WORK INSTRUCTIONS — Tally up every line in the records beneath that has "avail", and write down only the total.

EXERCISE MATERIALS —
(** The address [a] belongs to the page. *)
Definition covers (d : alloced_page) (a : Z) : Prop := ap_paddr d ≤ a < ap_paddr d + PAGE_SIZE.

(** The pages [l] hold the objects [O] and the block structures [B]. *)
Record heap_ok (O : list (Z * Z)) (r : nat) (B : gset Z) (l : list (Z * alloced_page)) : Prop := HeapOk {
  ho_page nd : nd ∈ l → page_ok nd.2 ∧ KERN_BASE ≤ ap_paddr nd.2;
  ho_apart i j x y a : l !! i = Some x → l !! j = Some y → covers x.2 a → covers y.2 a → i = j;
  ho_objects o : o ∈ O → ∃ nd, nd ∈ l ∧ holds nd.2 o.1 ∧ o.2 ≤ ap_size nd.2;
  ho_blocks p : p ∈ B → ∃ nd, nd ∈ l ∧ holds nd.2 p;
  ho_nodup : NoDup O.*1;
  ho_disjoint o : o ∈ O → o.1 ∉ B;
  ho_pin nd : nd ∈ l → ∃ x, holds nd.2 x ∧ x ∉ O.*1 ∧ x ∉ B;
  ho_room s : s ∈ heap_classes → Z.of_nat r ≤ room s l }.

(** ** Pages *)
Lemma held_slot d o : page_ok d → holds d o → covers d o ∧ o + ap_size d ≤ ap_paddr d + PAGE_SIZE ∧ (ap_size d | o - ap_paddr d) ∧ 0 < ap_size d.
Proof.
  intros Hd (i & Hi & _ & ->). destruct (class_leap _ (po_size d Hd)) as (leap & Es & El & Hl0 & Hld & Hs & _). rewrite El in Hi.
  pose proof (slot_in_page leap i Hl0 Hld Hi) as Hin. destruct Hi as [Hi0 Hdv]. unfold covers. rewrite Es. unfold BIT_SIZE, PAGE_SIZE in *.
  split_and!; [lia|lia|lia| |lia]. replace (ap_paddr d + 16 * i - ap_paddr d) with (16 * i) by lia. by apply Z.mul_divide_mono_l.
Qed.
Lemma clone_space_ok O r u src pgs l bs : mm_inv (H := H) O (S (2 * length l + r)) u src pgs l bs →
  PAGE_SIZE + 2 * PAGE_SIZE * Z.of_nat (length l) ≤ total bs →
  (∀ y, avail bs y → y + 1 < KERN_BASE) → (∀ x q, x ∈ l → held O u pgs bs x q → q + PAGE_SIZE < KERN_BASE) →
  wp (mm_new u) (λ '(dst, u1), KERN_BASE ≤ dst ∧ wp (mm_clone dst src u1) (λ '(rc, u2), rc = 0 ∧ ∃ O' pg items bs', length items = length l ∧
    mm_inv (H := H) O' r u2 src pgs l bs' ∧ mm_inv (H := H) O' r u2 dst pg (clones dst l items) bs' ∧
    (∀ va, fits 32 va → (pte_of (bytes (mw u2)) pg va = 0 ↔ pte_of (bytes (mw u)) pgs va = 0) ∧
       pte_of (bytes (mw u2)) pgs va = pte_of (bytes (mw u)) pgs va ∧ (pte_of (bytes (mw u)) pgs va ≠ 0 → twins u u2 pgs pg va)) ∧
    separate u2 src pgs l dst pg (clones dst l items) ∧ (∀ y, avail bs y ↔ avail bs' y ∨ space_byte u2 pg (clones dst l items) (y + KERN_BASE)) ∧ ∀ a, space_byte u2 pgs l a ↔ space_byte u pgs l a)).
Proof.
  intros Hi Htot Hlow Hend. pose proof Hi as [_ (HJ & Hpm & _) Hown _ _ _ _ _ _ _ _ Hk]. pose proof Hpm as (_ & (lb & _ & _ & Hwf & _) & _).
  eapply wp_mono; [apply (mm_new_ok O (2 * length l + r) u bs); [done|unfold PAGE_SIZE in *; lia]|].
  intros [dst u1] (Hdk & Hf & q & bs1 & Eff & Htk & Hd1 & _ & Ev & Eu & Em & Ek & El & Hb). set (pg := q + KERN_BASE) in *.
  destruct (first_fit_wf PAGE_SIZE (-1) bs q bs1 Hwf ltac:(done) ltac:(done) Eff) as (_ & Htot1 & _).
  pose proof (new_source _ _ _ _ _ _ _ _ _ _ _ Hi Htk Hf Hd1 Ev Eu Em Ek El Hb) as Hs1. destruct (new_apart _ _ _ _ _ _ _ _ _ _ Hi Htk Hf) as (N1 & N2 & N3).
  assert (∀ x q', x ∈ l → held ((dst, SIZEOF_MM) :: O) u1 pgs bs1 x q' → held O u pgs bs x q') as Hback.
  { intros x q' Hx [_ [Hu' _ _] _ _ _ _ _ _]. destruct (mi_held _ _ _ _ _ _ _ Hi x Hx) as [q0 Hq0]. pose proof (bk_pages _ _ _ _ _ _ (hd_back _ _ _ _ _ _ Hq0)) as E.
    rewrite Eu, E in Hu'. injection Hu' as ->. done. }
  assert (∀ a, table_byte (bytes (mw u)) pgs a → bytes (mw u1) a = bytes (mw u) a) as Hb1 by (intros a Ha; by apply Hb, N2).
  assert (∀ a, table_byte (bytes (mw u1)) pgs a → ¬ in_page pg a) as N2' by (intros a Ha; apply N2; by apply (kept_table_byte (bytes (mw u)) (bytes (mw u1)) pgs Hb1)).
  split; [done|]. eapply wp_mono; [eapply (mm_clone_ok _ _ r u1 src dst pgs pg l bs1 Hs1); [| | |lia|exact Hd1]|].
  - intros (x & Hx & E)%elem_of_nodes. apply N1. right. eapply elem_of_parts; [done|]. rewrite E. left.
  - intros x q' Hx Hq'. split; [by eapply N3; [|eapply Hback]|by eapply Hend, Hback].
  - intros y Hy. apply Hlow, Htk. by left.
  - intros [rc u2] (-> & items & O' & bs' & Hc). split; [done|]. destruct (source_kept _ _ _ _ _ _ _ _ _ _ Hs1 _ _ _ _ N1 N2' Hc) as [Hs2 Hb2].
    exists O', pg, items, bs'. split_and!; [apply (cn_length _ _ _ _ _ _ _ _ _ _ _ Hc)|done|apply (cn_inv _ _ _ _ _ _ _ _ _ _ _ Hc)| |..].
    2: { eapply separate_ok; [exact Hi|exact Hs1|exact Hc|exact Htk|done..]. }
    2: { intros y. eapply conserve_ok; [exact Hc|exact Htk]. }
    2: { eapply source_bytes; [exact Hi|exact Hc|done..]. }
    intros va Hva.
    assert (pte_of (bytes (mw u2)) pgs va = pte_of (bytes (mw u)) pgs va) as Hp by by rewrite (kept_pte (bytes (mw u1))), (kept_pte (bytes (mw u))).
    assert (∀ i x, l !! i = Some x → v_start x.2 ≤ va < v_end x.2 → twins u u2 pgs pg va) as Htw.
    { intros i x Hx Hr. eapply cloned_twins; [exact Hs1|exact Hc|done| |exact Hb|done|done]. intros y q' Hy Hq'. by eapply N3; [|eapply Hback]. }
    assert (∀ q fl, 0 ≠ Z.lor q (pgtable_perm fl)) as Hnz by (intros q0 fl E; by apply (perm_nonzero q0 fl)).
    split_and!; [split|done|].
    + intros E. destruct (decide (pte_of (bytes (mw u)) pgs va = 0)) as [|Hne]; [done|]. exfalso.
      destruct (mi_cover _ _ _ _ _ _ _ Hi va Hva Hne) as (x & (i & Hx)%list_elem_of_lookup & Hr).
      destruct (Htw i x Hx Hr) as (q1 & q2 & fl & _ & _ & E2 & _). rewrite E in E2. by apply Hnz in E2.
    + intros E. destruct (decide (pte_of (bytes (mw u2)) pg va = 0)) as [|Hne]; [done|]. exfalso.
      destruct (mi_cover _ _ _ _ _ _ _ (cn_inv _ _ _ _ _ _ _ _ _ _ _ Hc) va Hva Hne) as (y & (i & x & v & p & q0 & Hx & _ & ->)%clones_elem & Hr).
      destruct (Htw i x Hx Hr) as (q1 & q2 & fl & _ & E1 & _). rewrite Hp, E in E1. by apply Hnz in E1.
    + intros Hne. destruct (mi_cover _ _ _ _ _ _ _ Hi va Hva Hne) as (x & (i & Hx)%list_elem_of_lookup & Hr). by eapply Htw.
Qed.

WRITTEN ANSWER — 2